According to the World Health Organization (WHO), diabetic retinopathy causes blindness in almost 5 million people worldwide. As the leading cause of vision loss in working-age adults, diabetic eye disease thus represents a significant global socioeconomic and healthcare problem.
What is diabetic retinopathy and what causes it?
Diabetic retinopathy is an eye condition caused by diabetes. It affects the small blood vessels and light sensitive tissues in the back of the eye (retina). This condition is primarily caused due to high blood sugar levels and if left untreated can lead to vision loss.
Am I at risk for vision problems?
If you have any type of diabetes you can get diabetic retinopathy. This includes people with type 1, type 2, and gestational diabetes, which is diabetes that occurs during pregnancy. Your risk gets higher the longer you have diabetes. More than 2 in 5 Americans with diabetes have some stage of diabetic retinopathy. The good news is that you can lower your risk by controlling your diabetes!
When should I get an eye exam?
The best diagnostic for diabetic retinopathy is a dilated eye exam.

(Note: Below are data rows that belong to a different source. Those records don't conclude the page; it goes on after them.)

Lemma deleteTask_unique_id_witness :
  (NoDup (id <$> tasks sample)
   ∧ tasks sample !! 0%nat
     = Some {| id := lit "1700000000000"; text := lit "Buy milk";
               completed := true |})
  ∧ tasks (deleteTask (lit "1700000000000") sample)
    = delete 0%nat (tasks sample)
  ∧ S (totalCount (deleteTask (lit "1700000000000") sample))
    = totalCount sample.
Proof.
  assert (NoDup (id <$> tasks sample)) as Hnd.
  { apply (bool_decide_unpack _). by vm_compute. }
  split; [by split|].
  exact (deleteTask_unique_id sample 0 _ Hnd eq_refl).
Defined.

(** X4: when the ids of the store are pairwise different, toggling the id
    of the task at index [k] replaces that one task by its flipped copy, and
    [completedCount] moves by exactly one. *)
Theorem toggleTask_unique_id (a : App) (k : nat) (t : Task) :
  NoDup (id <$> tasks a) → tasks a !! k = Some t →
  tasks (toggleTask (id t) a) = <[k := flipped t]> (tasks a)
  ∧ (if completed t
     then completedCount a = S (completedCount (toggleTask (id t) a))
     else completedCount (toggleTask (id t) a) = S (completedCount a))
  ∧ totalCount (toggleTask (id t) a) = totalCount a.
Proof.
  intros Hnd Hk. unfold toggleTask, completedCount, totalCount.
  cbn [tasks setTasks]. rewrite (toggle_unique _ k) by done.
  split_and!; [done| |by rewrite length_insert].
  by apply completed_count_flip.
Qed.

Lemma toggleTask_unique_id_witness :
  let t := {| id := lit "1700000000999"; text := lit "Walk dog";
              completed := false |} in
  (NoDup (id <$> tasks sample) ∧ tasks sample !! 1%nat = Some t)
  ∧ tasks (toggleTask (id t) sample) = <[1%nat := flipped t]> (tasks sample)
  ∧ completedCount (toggleTask (id t) sample) = S (completedCount sample)
  ∧ totalCount (toggleTask (id t) sample) = totalCount sample.
Proof.
  intros t.
  assert (NoDup (id <$> tasks sample)) as Hnd.
  { apply (bool_decide_unpack _). by vm_compute. }
  split; [by split|].
  exact (toggleTask_unique_id sample 1 t Hnd eq_refl).
Defined.

(** X5: the handlers commute: toggling and deleting, two toggles and two
    deletions can be done in either order, whatever the ids are. *)
Theorem handlers_commute (i j : list N) (a : App) :
  deleteTask i (toggleTask j a) = toggleTask j (deleteTask i a)
  ∧ toggleTask i (toggleTask j a) = toggleTask j (toggleTask i a)
  ∧ deleteTask i (deleteTask j a) = deleteTask j (deleteTask i a).
Proof.
  unfold deleteTask, toggleTask. cbn [tasks setTasks].
  rewrite !setTasks_setTasks. split_and!; f_equal.
  - induction (tasks a) as [|t ts IH]; [done|].
    rewrite fmap_cons, !filter_cons, toggle_id.
    case_decide; [|done]. by rewrite fmap_cons, IH.
  - rewrite <-!list_fmap_compose. apply list_fmap_ext. intros _ t _.
    unfold compose, toggle. destruct t as [u tx c]. cbn [id text completed].
    repeat (case_decide; cbn [id text completed] in * ); congruence.
  - induction (tasks a) as [|t ts IH]; [done|].
    rewrite !filter_cons. repeat (case_decide; rewrite ?filter_cons);
      rewrite ?decide_True, ?decide_False by done; by rewrite ?IH.
Qed.

(** X6: a second press of the add button without typing adds nothing:
    the first [addTask] either rejected the input or cleared the field, so
    the second one only shows the alert. *)
Theorem addTask_twice (now1 now2 : Z) (a : App) :
  tasks (addTask now2 (addTask now1 a)) = tasks (addTask now1 a)
  ∧ alerts (addTask now2 (addTask now1 a))
    = alerts (addTask now1 a)
      ++ [(lit "Empty Task", lit "Please enter a task description")].
Proof.
  assert (∀ b, trim (inputText b) = [] →
    tasks (addTask now2 b) = tasks b
    ∧ alerts (addTask now2 b)
      = alerts b ++ [(lit "Empty Task", lit "Please enter a task description")])
    as Hblank.
  { intros b Hb. unfold addTask. by rewrite decide_True. }
  apply Hblank. unfold addTask. case_decide; [done|]. done.
Qed.

(** X7: adding a task under an id that the store does not hold and then
    deleting that id gives back the task list from before. *)
Theorem add_then_delete (now : Z) (a : App) :
  trim (inputText a) ≠ [] → toString now ∉ (id <$> tasks a) →
  tasks (deleteTask (toString now) (addTask now a)) = tasks a.
Proof.
  intros Hs Hid. unfold deleteTask, addTask. rewrite decide_False by done.
  cbn [tasks setInputText setTasks]. rewrite filter_app, delete_absent by done.
  rewrite filter_cons_False by (by intros []). by rewrite app_nil_r.
Qed.

Lemma add_then_delete_witness :
  let a := setInputText (lit "Call mum") sample in
  (trim (inputText a) ≠ [] ∧ toString 1700000001234 ∉ (id <$> tasks a))
  ∧ tasks (deleteTask (toString 1700000001234) (addTask 1700000001234 a))
    = tasks a.
Proof.
  intros a.
  assert (trim (inputText a) ≠ []) as Hs by (by vm_compute).
  assert (toString 1700000001234 ∉ (id <$> tasks a)) as Hid.
  { apply (bool_decide_unpack _). by vm_compute. }
  split; [by split|].
  exact (add_then_delete 1700000001234 a Hs Hid).
Defined.

(** ** More on [trim] *)

Lemma trimStart_suffix s :
  ∃ w, s = w ++ trimStart s ∧ whitespace_only w.
Proof.
  induction s as [|c s (w & Hw & Hws)]; [exists []; split; [done|constructor]|].
  cbn [trimStart]. destruct (is_white_space c) eqn:Hc.
  - exists (c :: w). split; [by rewrite <-app_comm_cons, <-Hw|].
    by constructor.
  - exists []. split; [done|constructor].
Qed.

Lemma trimEnd_prefix s : ∃ w, s = trimEnd s ++ w.
Proof.
  unfold trimEnd. destruct (trimStart_suffix (reverse s)) as (w & Hw & _).
  exists (reverse w). by rewrite <-reverse_app, <-Hw, reverse_involutive.
Qed.

Lemma trimEnd_idemp s : trimEnd (trimEnd s) = trimEnd s.
Proof. unfold trimEnd. by rewrite reverse_involutive, trimStart_idemp. Qed.

(** What [trim] returns has no white space left at either end. *)
Lemma trim_idemp s : trim (trim s) = trim s.
Proof.
  unfold trim at 1. fold (trim s).
  assert (trimStart (trim s) = trim s) as ->; [|apply trimEnd_idemp].
  unfold trim. destruct (trimEnd_prefix (trimStart s)) as (w & Hw).
  destruct (trimEnd (trimStart s)) as [|c v] eqn:E; [done|].
  eapply trimStart_id; [done|].
  apply (trimStart_head s c (v ++ w)). by rewrite Hw.
Qed.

- If you have diabetes, get a dilated eye exam once a year
- If you have diabetes and become pregnant, get a dilated eye exam as soon as possible and ask your doctor if you will need more eye exams during your pregnancy
What can I do to prevent diabetic retinopathy?
Losing your vision to diabetic retinopathy is sometimes permanent, but can be prevented. Studies have shown that the best ways to prevent it are to:
- Keep your blood sugar level close to normal (this also reduces getting kidney and nerve diseases)

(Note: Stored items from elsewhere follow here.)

(** The attributes that [__init__] assigns by name, lines 75-197, with
    the values they have when line 199 is reached. *)
Definition named_attributes (c : Client) : gmap string attribute :=
  list_to_map
    [ ("username", Value (username (attrs c)));
      ("password", Value (password (attrs c)));
      ("tenant_id", Value (tenant_id (attrs c)));
      ("tenant_name", Value (tenant_name (attrs c)));
      ("user_id", Value (user_id (attrs c)));
      ("project_id", Value (project_id (attrs c)));
      ("project_name", Value (project_name (attrs c)));
      ("user_domain_id", Value (user_domain_id (attrs c)));
      ("user_domain_name", Value (user_domain_name (attrs c)));
      ("project_domain_id", Value (project_domain_id (attrs c)));
      ("project_domain_name", Value (project_domain_name (attrs c)));
      ("endpoint_type", Value (endpoint_type (attrs c)));
      ("auth_url", Value (auth_url (attrs c)));
      ("region_name", Value (region_name (attrs c)));
      ("cacert", Value (cacert (attrs c)));
      ("cert", Value (cert (attrs c)));
      ("insecure", Value (insecure (attrs c)));
      ("use_keyring", Value (use_keyring (attrs c)));
      ("force_new_token", Value (force_new_token (attrs c)));
      ("cached_token_lifetime", Value (cached_token_lifetime (attrs c)));
      ("keystone_client", KeystoneAttr (keystone_client c));
      ("session", Value (session c));
      ("api_version", Value (api_version c));
      ("client", Transport (client c));
      ("measurements", ManagerAttr (measurements c));
      ("invoices", ManagerAttr (invoices c));
      ("quotations", ManagerAttr (quotations c));
      ("credits", ManagerAttr (credits c));
      ("products", ManagerAttr (products c));
      ("health", ManagerAttr (health c)) ].

(** The dictionary of the object when the constructor returns: the
    assignments of line 207 come last, so they replace the attributes of
    the same name. *)
Definition Client_dict (c : Client) : gmap string attribute :=
  (Value <$> extension_attrs c) ∪ named_attributes c.

(** [getattr(client, name)], [None] when there is no such attribute. *)
Definition getattr (c : Client) (name : string) : option attribute :=
  Client_dict c !! name.

(** The loop of lines 205-207 run on the dictionary of the object itself:
    [setattr(self, extension.name, ...)] as an insertion into [dict]. *)
Fixpoint load_each_in_place (env : Env) (extensions : list value)
    (dict : gmap string attribute) : M (gmap string attribute) :=
  match extensions with
  | [] => mret dict
  | extension :: rest =>
      manager_class ← getattr_ env extension "manager_class";
      if truthy manager_class then
        name ← getattr_ env extension "name";
        mgr ← perform (CallManagerClass manager_class)
                (instantiate env manager_class);
        match name with
        | VStr n => load_each_in_place env rest (<[n := Value mgr]> dict)
        | _ => raise (TypeError "attribute name must be string")
        end
      else load_each_in_place env rest dict
  end.





(** [Client(tenant_id='t', project_id='p', input_auth_token='token',
    distil_url='http://distil', extensions=[ext])]. *)
Definition extended_tenant_args : gmap string value :=
  <["extensions" := VList [VObj 0]]> tenant_args.

(** A rendering of versions under [%s]: a string as it is, an integer in
    decimal. *)
Definition sample_str (v : value) : string :=
  match v with
  | VStr s => s
  | VInt z => pretty z
  | _ => "None"
  end.

(** * Properties *)

(** ** The monad *)

Lemma run_bind {A B} (m : M A) (f : A -> M B) w :
  run (m ≫= f) w =
  match run m w with
  | (Ok a, w') => run (f a) w'
  | (Raise e, w') => (Raise e, w')
  end.
Proof. reflexivity. Qed.

Lemma run_ret {A} (a : A) w : run (mret a) w = (Ok a, w).
Proof. reflexivity. Qed.

Lemma run_raise {A} e w : run (raise e : M A) w = (Raise e, w).
Proof. reflexivity. Qed.

Lemma run_warn msg w :
  run (warn msg) w = (Ok tt, mkWorld (warnings w ++ [msg]) (calls w)).
Proof. reflexivity. Qed.

Lemma run_perform {A} c (answer : outcome A) w :
  run (perform c answer) w = (answer, mkWorld (warnings w) (calls w ++ [c])).
Proof. reflexivity. Qed.

Lemma run_lift {A} (answer : outcome A) w : run (lift answer) w = (answer, w).
Proof. reflexivity. Qed.

(** Evaluate a closed run. *)
Ltac evaluate_run H m w :=
  let r := eval vm_compute in (run m w) in
  assert (H : run m w = r) by (vm_compute; reflexivity).

Lemma bind_Ok {A B} (m : M A) (f : A -> M B) w b w2 :
  run (m ≫= f) w = (Ok b, w2) ->
  exists a w1, run m w = (Ok a, w1) /\ run (f a) w1 = (Ok b, w2).
Proof.
  rewrite run_bind. destruct (run m w) as [[a | e] w1]; intros Hr.
  - exists a, w1. split; [reflexivity | exact Hr].
  - discriminate Hr.
Qed.
(** X3. Validation stops at the first item that fails the test and
    reports that item: a container or string without the three names gives
    the "invalid configuration" line with the item, a scalar gives the
    "unexpected error" line of its [TypeError].  Items after it are not
    looked at. *)
Theorem load_config_first_bad_item
        (config_path : Path) (w : world) (good rest : list json) (bad : json) :
  open_read (fs w) config_path = inr (JsonText (JArr (good ++ bad :: rest))) ->
  Forall accepted good ->
  (all_keys_in REQUIRED_KEYS bad = inr false ->
   load_config config_path w =
     (Exits 1, add_log w ERROR (InvalidConfiguration (ValueError (InvalidItem bad))))) /\
  ((forall s, bad <> JStr s) -> (forall l, bad <> JArr l) ->
   (forall fields, bad <> JObj fields) ->
   load_config config_path w =
     (Exits 1, add_log w ERROR (UnexpectedError TypeError))).
Proof.
  intros Hopen Hgood. split.
  - intros Hbad.
    rewrite (load_config_list config_path w _ (ValueError (InvalidItem bad)) Hopen);
      [reflexivity|].
    rewrite (check_items_first_bad good rest bad w Hgood), Hbad. reflexivity.
  - intros Hstr Harr Hobj.
    rewrite (load_config_list config_path w _ TypeError Hopen); [reflexivity|].
    rewrite (check_items_first_bad good rest bad w Hgood).
    destruct bad; try reflexivity.
    + exfalso. exact (Hstr s eq_refl).
    + exfalso. exact (Harr items eq_refl).
    + exfalso. exact (Hobj fields eq_refl).
Qed.
(** * decode_zip.py: read a base64 text file, decode it, write the bytes

    The script has three effects, in this order:

      with open('ghana_voice_ledger_base64.txt', 'r') as f:
          data = f.read().strip()
      with open('GhanaVoiceLedger.zip', 'wb') as f:
          f.write(base64.b64decode(data))
      print("ZIP file created successfully: GhanaVoiceLedger.zip")

    It is embedded as a computation in a state-and-exception monad over a
    small world (the two files and standard output).  The library calls it
    makes are embedded alongside it: [str.strip], text-mode reading with
    universal newlines, [base64.b64decode] and the decoding loop of
    [binascii.a2b_base64] (CPython 3.11 to 3.13, non-strict mode, which is
    what the default [validate=False] selects). *)

From Stdlib Require Import PeanoNat NArith List Bool Lia String Ascii.
Import ListNotations.
Local Open Scope N_scope.

(** ** Data *)

(** A Python [str] is a sequence of Unicode code points, a [bytes] object a
    sequence of integers below 256. *)
Definition text := list N.
Definition bytes := list N.

Fixpoint text_of_string (s : string) : text :=
  match s with
  | EmptyString => []
  | String a r => N_of_ascii a :: text_of_string r
  end.

Definition is_byte (b : N) : Prop := b < 256.

(** ** [str] methods *)

Module Str.

(** The code points for which [str.isspace] holds. *)
Definition whitespace : list N :=
  [9; 10; 11; 12; 13; 28; 29; 30; 31; 32; 133; 160; 5760;
   8192; 8193; 8194; 8195; 8196; 8197; 8198; 8199; 8200; 8201; 8202;
   8232; 8233; 8239; 8287; 12288].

- Control any elevated blood pressure and cholesterol
- Exercise regularly
- Choose healthy foods
- Follow your doctor’s instructions for taking any medications and ask questions about your health
Is there a treatment for diabetic retinopathy?
Yes. However, treatment for diabetic retinopathy is often delayed as symptoms are unnoticeable until the condition starts to progress, or when Diabetic Macular Edema (DME) occurs. DME is when blood vessels leak fluid into the back of the eye, causing swelling. In this case, eye exams would be needed more often, as it becomes more severe. People with more severe cases may need a dilated eye exam as often as every 2 to 4 months. It is important to know that early detection and treatment can reduce the risk of blindness on a global scale.